## WORK ORDER
In the entries below, find the line with "apply Forall2_cons_inv_r in Hb as (q2" and the line with "that ends with". Return those two lines and all lines between them, exactly.

"""

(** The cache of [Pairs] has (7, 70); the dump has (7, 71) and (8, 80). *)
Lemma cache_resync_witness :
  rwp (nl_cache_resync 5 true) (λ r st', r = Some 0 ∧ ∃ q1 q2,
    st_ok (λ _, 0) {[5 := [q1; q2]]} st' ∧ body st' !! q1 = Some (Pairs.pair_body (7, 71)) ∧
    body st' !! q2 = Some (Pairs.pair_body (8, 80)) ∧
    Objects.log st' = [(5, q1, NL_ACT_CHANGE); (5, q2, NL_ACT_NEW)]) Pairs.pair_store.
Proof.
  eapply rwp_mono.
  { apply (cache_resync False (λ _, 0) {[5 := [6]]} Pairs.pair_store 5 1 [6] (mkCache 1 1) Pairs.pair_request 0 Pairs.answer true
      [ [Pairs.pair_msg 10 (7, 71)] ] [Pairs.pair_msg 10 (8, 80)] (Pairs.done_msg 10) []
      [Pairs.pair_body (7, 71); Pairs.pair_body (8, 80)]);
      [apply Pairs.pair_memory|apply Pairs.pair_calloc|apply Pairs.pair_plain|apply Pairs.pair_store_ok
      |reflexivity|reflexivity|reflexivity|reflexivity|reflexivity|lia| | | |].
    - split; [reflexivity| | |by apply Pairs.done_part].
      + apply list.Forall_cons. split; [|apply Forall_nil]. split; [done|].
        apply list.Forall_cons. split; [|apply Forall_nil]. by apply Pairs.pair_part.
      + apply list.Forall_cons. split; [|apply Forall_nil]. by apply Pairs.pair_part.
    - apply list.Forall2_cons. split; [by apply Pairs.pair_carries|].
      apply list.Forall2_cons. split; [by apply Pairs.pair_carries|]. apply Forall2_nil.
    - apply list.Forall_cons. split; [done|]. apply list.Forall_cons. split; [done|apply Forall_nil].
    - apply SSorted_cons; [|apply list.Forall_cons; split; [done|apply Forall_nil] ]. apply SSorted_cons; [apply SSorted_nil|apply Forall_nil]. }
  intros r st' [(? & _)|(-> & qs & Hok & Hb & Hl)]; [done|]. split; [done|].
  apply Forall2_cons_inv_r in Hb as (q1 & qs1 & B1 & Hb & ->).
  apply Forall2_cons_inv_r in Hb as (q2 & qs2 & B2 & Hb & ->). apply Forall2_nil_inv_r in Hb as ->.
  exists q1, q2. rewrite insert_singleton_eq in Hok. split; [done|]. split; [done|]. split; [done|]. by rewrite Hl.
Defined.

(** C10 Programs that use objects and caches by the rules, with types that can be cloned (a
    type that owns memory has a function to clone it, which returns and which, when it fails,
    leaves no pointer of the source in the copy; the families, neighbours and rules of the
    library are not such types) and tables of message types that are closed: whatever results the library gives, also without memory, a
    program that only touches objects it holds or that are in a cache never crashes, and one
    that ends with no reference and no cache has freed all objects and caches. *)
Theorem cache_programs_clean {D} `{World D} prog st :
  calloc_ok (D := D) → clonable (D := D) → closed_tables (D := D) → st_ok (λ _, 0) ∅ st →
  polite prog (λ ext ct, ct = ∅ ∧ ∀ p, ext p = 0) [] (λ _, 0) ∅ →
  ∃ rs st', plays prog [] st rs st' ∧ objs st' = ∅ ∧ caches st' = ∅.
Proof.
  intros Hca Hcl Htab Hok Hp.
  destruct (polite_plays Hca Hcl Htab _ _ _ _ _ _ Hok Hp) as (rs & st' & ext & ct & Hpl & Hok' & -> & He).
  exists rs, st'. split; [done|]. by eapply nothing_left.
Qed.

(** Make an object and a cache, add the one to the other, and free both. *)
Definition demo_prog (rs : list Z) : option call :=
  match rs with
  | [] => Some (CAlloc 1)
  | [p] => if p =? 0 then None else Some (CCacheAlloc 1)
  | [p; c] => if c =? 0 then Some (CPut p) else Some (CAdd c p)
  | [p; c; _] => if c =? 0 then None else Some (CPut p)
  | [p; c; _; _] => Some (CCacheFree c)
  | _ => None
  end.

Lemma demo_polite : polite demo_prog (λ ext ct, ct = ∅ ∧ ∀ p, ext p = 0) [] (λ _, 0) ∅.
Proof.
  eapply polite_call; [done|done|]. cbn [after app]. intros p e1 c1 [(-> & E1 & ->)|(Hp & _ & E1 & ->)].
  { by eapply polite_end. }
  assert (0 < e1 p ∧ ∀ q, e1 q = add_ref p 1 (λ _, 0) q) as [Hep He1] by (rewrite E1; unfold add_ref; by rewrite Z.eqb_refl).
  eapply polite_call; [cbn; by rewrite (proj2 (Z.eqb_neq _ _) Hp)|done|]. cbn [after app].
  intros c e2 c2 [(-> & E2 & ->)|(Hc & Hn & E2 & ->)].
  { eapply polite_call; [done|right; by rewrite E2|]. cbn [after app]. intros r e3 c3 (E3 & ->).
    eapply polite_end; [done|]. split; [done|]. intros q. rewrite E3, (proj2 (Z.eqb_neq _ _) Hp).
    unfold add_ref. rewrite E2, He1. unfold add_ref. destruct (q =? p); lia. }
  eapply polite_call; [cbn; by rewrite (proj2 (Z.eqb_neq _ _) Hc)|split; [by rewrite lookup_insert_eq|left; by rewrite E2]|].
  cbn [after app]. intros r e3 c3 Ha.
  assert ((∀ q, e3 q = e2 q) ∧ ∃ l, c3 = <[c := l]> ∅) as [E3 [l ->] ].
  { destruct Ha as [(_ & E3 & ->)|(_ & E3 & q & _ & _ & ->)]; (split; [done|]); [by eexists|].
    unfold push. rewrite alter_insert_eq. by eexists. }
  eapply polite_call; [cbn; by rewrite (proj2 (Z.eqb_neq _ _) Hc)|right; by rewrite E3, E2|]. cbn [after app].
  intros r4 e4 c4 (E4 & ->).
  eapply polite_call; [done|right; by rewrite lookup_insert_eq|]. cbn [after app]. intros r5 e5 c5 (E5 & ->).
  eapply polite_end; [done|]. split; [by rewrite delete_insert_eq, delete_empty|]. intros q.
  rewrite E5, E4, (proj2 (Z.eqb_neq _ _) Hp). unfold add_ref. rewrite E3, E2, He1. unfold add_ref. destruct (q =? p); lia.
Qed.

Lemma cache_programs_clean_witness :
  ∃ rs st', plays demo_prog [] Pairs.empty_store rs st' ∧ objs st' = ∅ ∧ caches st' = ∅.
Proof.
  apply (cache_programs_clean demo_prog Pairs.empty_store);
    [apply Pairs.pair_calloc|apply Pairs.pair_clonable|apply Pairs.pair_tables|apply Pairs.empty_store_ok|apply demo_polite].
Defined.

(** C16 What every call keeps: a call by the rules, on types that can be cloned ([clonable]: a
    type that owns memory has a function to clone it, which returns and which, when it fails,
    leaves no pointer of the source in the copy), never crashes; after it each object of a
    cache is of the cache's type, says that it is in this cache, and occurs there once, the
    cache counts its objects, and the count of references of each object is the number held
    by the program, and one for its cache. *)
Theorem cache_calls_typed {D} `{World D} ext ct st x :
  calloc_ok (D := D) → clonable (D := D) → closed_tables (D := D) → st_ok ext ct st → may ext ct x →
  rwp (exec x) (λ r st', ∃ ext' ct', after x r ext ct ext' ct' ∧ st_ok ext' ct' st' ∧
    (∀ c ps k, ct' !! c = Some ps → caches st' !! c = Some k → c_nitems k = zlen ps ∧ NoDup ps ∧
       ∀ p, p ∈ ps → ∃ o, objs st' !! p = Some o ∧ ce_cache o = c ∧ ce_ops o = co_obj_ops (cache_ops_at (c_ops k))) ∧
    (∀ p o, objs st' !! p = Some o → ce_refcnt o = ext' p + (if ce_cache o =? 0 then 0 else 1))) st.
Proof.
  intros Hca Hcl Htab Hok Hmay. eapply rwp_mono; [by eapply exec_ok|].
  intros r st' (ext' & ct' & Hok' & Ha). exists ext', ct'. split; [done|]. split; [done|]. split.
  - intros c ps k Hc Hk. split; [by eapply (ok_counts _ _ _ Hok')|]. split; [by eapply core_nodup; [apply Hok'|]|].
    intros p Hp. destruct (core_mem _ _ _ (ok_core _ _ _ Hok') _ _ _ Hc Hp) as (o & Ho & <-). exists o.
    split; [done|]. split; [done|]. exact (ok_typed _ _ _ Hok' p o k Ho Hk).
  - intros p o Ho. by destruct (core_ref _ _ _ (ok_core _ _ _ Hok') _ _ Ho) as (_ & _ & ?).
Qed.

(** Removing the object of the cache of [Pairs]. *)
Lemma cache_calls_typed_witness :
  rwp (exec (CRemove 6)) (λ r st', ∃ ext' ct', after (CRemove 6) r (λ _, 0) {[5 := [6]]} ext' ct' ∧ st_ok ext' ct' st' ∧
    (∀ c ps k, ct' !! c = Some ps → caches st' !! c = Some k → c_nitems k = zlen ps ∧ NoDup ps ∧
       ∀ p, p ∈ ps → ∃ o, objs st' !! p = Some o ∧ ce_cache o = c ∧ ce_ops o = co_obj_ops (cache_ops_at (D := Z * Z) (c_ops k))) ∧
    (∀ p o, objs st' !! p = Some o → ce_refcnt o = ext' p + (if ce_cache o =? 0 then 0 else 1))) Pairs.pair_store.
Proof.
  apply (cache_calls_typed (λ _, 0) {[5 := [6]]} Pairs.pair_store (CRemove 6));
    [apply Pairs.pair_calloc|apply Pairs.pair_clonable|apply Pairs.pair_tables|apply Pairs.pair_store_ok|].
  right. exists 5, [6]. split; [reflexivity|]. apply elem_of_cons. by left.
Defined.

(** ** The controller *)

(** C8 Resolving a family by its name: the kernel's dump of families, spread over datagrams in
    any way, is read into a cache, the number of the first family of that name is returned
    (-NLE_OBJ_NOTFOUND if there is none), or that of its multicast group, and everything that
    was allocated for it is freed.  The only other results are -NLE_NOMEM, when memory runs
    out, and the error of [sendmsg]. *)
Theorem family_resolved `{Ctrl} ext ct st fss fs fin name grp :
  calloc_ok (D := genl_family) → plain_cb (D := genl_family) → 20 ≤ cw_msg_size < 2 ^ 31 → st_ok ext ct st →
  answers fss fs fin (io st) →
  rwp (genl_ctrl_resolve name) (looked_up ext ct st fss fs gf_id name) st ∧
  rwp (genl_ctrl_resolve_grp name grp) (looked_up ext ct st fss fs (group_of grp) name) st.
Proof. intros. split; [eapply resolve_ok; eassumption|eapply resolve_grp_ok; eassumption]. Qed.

"""

## ANSWER BELOW
  apply Forall2_cons_inv_r in Hb as (q2 & qs2 & B2 & Hb & ->). apply Forall2_nil_inv_r in Hb as ->.
  exists q1, q2. rewrite insert_singleton_eq in Hok. split; [done|]. split; [done|]. split; [done|]. by rewrite Hl.
Defined.

(** C10 Programs that use objects and caches by the rules, with types that can be cloned (a
    type that owns memory has a function to clone it, which returns and which, when it fails,
    leaves no pointer of the source in the copy; the families, neighbours and rules of the
    library are not such types) and tables of message types that are closed: whatever results the library gives, also without memory, a
    program that only touches objects it holds or that are in a cache never crashes, and one
    that ends with no reference and no cache has freed all objects and caches. *)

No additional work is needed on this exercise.